Try it:
Write out exactly the lines below that run from the one containing "to the base" through the one containing "rewrite Ej. change", both included, with no other lines.

Entries supplied:
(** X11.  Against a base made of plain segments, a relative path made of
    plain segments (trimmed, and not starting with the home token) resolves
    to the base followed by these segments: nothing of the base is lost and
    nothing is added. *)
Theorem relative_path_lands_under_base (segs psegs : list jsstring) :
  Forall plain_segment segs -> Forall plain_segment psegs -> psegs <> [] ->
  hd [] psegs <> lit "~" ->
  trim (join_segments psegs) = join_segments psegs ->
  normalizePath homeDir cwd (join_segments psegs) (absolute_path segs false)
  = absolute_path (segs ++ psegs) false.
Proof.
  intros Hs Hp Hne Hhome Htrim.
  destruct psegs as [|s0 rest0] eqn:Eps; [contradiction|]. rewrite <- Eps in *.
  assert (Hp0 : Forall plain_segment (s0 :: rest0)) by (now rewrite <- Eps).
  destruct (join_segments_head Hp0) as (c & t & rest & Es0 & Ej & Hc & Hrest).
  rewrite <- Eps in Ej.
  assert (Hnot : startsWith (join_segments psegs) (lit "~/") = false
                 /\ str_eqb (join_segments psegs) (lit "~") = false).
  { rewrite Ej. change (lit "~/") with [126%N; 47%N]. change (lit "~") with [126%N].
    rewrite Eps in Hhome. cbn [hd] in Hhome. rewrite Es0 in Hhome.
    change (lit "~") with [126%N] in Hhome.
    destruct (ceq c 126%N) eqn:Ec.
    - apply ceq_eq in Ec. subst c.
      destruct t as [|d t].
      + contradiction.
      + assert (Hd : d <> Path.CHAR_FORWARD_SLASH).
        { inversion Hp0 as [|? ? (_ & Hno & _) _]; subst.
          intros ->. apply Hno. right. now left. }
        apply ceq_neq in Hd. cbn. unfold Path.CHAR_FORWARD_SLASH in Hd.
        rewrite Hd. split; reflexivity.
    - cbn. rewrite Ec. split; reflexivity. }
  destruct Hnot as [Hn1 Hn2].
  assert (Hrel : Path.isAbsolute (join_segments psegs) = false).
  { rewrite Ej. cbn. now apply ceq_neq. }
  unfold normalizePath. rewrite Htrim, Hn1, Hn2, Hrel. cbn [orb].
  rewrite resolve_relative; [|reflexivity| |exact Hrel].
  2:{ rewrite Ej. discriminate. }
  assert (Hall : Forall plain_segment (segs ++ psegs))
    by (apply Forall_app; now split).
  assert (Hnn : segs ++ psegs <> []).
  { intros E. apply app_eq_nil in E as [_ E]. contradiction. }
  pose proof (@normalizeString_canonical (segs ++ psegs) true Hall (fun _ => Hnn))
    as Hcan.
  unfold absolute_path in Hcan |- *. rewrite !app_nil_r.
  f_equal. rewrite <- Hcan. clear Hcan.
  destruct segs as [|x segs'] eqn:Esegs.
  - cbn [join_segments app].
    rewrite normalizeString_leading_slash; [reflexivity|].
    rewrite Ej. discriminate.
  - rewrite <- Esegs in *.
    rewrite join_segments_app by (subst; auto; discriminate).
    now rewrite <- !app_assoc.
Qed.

Result of the task:
    to the base followed by these segments: nothing of the base is lost and
    nothing is added. *)
Theorem relative_path_lands_under_base (segs psegs : list jsstring) :
  Forall plain_segment segs -> Forall plain_segment psegs -> psegs <> [] ->
  hd [] psegs <> lit "~" ->
  trim (join_segments psegs) = join_segments psegs ->
  normalizePath homeDir cwd (join_segments psegs) (absolute_path segs false)
  = absolute_path (segs ++ psegs) false.
Proof.
  intros Hs Hp Hne Hhome Htrim.
  destruct psegs as [|s0 rest0] eqn:Eps; [contradiction|]. rewrite <- Eps in *.
  assert (Hp0 : Forall plain_segment (s0 :: rest0)) by (now rewrite <- Eps).
  destruct (join_segments_head Hp0) as (c & t & rest & Es0 & Ej & Hc & Hrest).
  rewrite <- Eps in Ej.
  assert (Hnot : startsWith (join_segments psegs) (lit "~/") = false
                 /\ str_eqb (join_segments psegs) (lit "~") = false).
  { rewrite Ej. change (lit "~/") with [126%N; 47%N]. change (lit "~") with [126%N].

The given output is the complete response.